Metro, Column

A Reminder To Love What Is Old

The orange highlighter hopscotched across the pages in my hand as the B-line rattled up and down the hills of Allston. From my Converse-clad feet propped on my backpack, to the reusable water bottle in my left hand proclaiming that I “support love” and that “consent is sexy,” to the dozen or so other passengers in the car I was a caricature of a college student.
Across the aisle was a much older woman, probably in her 70s. At every stop, she would shakily rise to her feet and use the metal poles in order to advance to the front of the train, almost reminiscent of a child on the monkey bars.

With all the arrogance expected of a 20-year-old, I mused to myself how awful it must to be to get old. How terrible it must be to be alone, physically weak, and no longer as beautiful or agile as you once were.

As the B-Line wheezed to a stop, this woman unsteadily stepped off the train. To my surprise, she was not alone at all, but instead stepped into the waiting arms of her husband. For once, the agonizingly slow progress of the Green Line was a blessing-while the train was stalled, I was briefly allowed to intrude on her reunion with her husband. He gently kissed her hand with the cheesy tenderness expected in made-for-TV movie. Her eyes danced as she laughed at him. They turned and walked, shaky stride and steady arm, side by side.
Only then was I ashamed of my original presumptions. Only then did I observe the grace in the way she carried her head and shoulders-a grace that only comes from years of living-or the beauty of the laugh lines I can only imagine her husband helped to etch into her face.
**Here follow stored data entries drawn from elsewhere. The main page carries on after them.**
(** ** C3: the yearly setter *)

(** What the setter does, in terms of the test it performs. *)
Lemma set_yearly_spec (v : pyval) (y : float) (st : state) :
  Builtins.float v = Ok y ->
  (PyFloat.leb y lit_50000 = false ->
     setattr p_yearly v st
     = (Ok tt, mkState (current_id st) (with_yearly y (self st))))
  /\ (PyFloat.leb y lit_50000 = true ->
     exists m, setattr p_yearly v st = (Raise (ValueError m), st)).
Proof.
  intros Hy. run_method. rewrite Hy. split; intros ->.
  - reflexivity.
  - eexists. reflexivity.
Qed.

(** For every amount that is a number the setter accepts exactly
    [50,000 < y]. *)
Lemma set_yearly_number (v : pyval) (y : float) (st : state) :
  Builtins.float v = Ok y -> PyFloat.is_nan y = false ->
  (PyFloat.ltb lit_50000 y = true ->
     setattr p_yearly v st
     = (Ok tt, mkState (current_id st) (with_yearly y (self st))))
  /\ (PyFloat.ltb lit_50000 y = false ->
     exists m, setattr p_yearly v st = (Raise (ValueError m), st)).
Proof.
  intros Hv Hn. destruct (set_yearly_spec v y st Hv) as [Hok Hko].
  pose proof (not_leb_ltb y lit_50000 Hn eq_refl) as Hiff.
  split; intros H.
  - apply Hok, Hiff, H.
  - apply Hko. destruct (PyFloat.leb y lit_50000); [reflexivity|].
    rewrite (proj1 Hiff eq_refl) in H. discriminate.
Qed.

(** C3 fails on the code at NaN.  The string ["nan"] converts to the
    float NaN; NaN is not greater than 50,000, yet [nan <= 50_000.00]
    is false as well, so the setter does not raise and stores NaN as
    the yearly amount of the executive. *)
Theorem C3_yearly_accepts_nan :
  Builtins.float (PStr "nan") = Ok S754_nan
  /\ PyFloat.ltb lit_50000 S754_nan = false
  /\ issubclass (ob_class sample_executive) cSalaried = true
  /\ setattr p_yearly (PStr "nan") (mkState 2 sample_executive)
     = (Ok tt, mkState 2 (with_yearly S754_nan sample_executive))
  /\ fst (construct (Executive_ (PStr "Ann") (PStr "ann@acme-machining.com")
                       (PStr "nan") (PStr "2")) 1)
     = Ok (with_yearly S754_nan sample_executive).
Proof. repeat split. Qed.

(** The sibling setter refuses NaN. *)
Lemma set_hourly_refuses_nan (st : state) :
  exists m, setattr p_hourly (PStr "nan") st = (Raise (ValueError m), st).
Proof. eexists. reflexivity. Qed.

(** ** C7: which classes can be instantiated *)

Lemma instantiable_classes (c : class) :
  ABCMeta.instantiable c = negb (class_eqb c cEmployee).
Proof. destruct c; reflexivity. Qed.
(** * KARMA: quality control of an extracted knowledge graph

    A shallow embedding of the decision logic of the KARMA pipeline:

    - [karma/core/data_structures.py]: the triple and entity records and
      the (de)serialisation of the run record;
    - [karma/agents/evaluator/agent.py]: the quality gate;
    - [karma/agents/conflict_resolution/agent.py]: the conflict resolver;
    - [karma/agents/schema_alignment/agent.py]: the relation normaliser;
    - [karma/agents/entity_extraction/agent.py]: entity deduplication.

    Python floats are IEEE-754 binary64 numbers: they are embedded as
    Rocq's primitive floats, which are the same format with the same
    round-to-nearest-even arithmetic, so every score computed below is the
    bit pattern Python computes.  What holds for all scores (bounds,
    monotonicity) is proved from the specification of these operations
    in [SpecFloat]; real numbers serve there to say what the nearest
    representable number is.  Python objects that the code mutates in
    place live in a store indexed by references. *)

From Stdlib Require Import ZArith Floats Ascii String.
From Stdlib Require Reals Lra.
From stdpp Require Import base gmap list strings.

#[local] Set Warnings "-inexact-float".
#[local] Open Scope string_scope.

(** ** Python strings

    Names and labels are byte strings.  [lower] and [strip] act on the
    ASCII range the way [str.lower] and [str.strip] do; bytes above 127
    are carried along unchanged. *)
Module PyStr.

Definition lower_ascii (c : ascii) : ascii :=
  let n := nat_of_ascii c in
  if (65 <=? n)%nat && (n <=? 90)%nat then ascii_of_nat (n + 32) else c.

Fixpoint lower (s : string) : string :=
  match s with
  | EmptyString => EmptyString
  | String c r => String (lower_ascii c) (lower r)
  end.

(** [str.isspace] on one character: TAB, LF, VT, FF, CR, the four
    separators FS, GS, RS, US, and the space. *)
Definition is_space (c : ascii) : bool :=
  let n := nat_of_ascii c in
  ((9 <=? n)%nat && (n <=? 13)%nat) || ((28 <=? n)%nat && (n <=? 32)%nat).

Fixpoint lstrip (s : string) : string :=
  match s with
  | EmptyString => EmptyString
  | String c r => if is_space c then lstrip r else s
  end.

Fixpoint rstrip (s : string) : string :=
  match s with
  | EmptyString => EmptyString
  | String c r =>
      match rstrip r with
      | EmptyString => if is_space c then EmptyString else String c EmptyString
      | r' => String c r'
      end
  end.

Definition strip (s : string) : string := rstrip (lstrip s).

End PyStr.

(** ** Python list comprehensions and loops that filter *)
Module PyList.

Lemma elem_of_bool_filter {A} (f : A -> bool) (l : list A) (x : A) :
  x ∈ List.filter f l <-> x ∈ l /\ f x = true.
Proof. rewrite !list_elem_of_In. apply filter_In. Qed.

Lemma sublist_bool_filter {A} (f : A -> bool) (l : list A) :
  sublist (List.filter f l) l.
Proof.
  induction l as [|x xs IH]; [constructor|].
  cbn [List.filter]. destruct (f x); by constructor.
Qed.

End PyList.
Export PyList.

(** ** Records of [karma/core/data_structures.py] *)

Record KnowledgeTriple := mkTriple {
  head : string;
  relation : string;
  tail : string;
  confidence : float;
  source : string;
  relevance : float;
  clarity : float
}.

Record KGEntity := mkEntity {
  entity_id : string;
  entity_type : string;
  name : string;
  normalized_id : string;
  aliases : list string
}.

Definition set_confidence (x : float) (t : KnowledgeTriple) : KnowledgeTriple :=
  mkTriple (head t) (relation t) (tail t) x (source t) (relevance t) (clarity t).
Definition set_relevance (x : float) (t : KnowledgeTriple) : KnowledgeTriple :=
  mkTriple (head t) (relation t) (tail t) (confidence t) (source t) x (clarity t).
Definition set_clarity (x : float) (t : KnowledgeTriple) : KnowledgeTriple :=
  mkTriple (head t) (relation t) (tail t) (confidence t) (source t) (relevance t) x.
Definition set_relation (r : string) (t : KnowledgeTriple) : KnowledgeTriple :=
  mkTriple (head t) r (tail t) (confidence t) (source t) (relevance t) (clarity t).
On Monday, demolition crews in the Government Center station peeled back a wall of the station and a modern Blue Line sign only to find a mosaic reading “SCOLLAY UNDER,” according to The Boston Globe. Before it was dubbed Government Center in 1963, this central point of the city was called Scollay Station. The mosaic dates back to 1898. The tiny maroon tiles create an intricate background for the elegantly seriffed typeface.

“It’s really a piece of craft. It’s a beautiful, creative thing,”  Brian Howland, resident engineer for the Massachusetts Bay Transportation Authority, told the Globe. “As soon as they saw it, they knew it was something important.”

In the push to modernize the city, the discovery of subway sign is not only a palpable reminder of the city’s history, but perhaps another illustration of what that elderly couple reminded me of the other day.

In Boston, a place where skyscrapers have risen up around the Old State House and cobbled roads are known to peep through cracked pavement, islands of history in the sea of modernity are nothing out of the ordinary.

Yet, as one of the major transportation hubs in the city is renovated, the cliche lesson is clear. As the modern overtakes the historical, one must regret that a mosaic, a work of art, was covered up with a garish, industrial plastic sign.

In some ways, Boston can share the arrogance in which I found myself while observing the elderly woman on the T. According to the U.S. census, Boston, with a median age at 30.8-6.8 years below the national average-is a youthful city. Predictably, there is a popular desire for innovation and development. However, there is great beauty in age. Just as I needed to reassess my attitude of the old woman on the T, Boston needs to remember not to sacrifice the elegance of the old for the temptation of the new and innovative.
As a city and as a college student, the T can remind of a reality it is rather easy to forget. Growing old is a privilege denied to many-don’t take it for granted.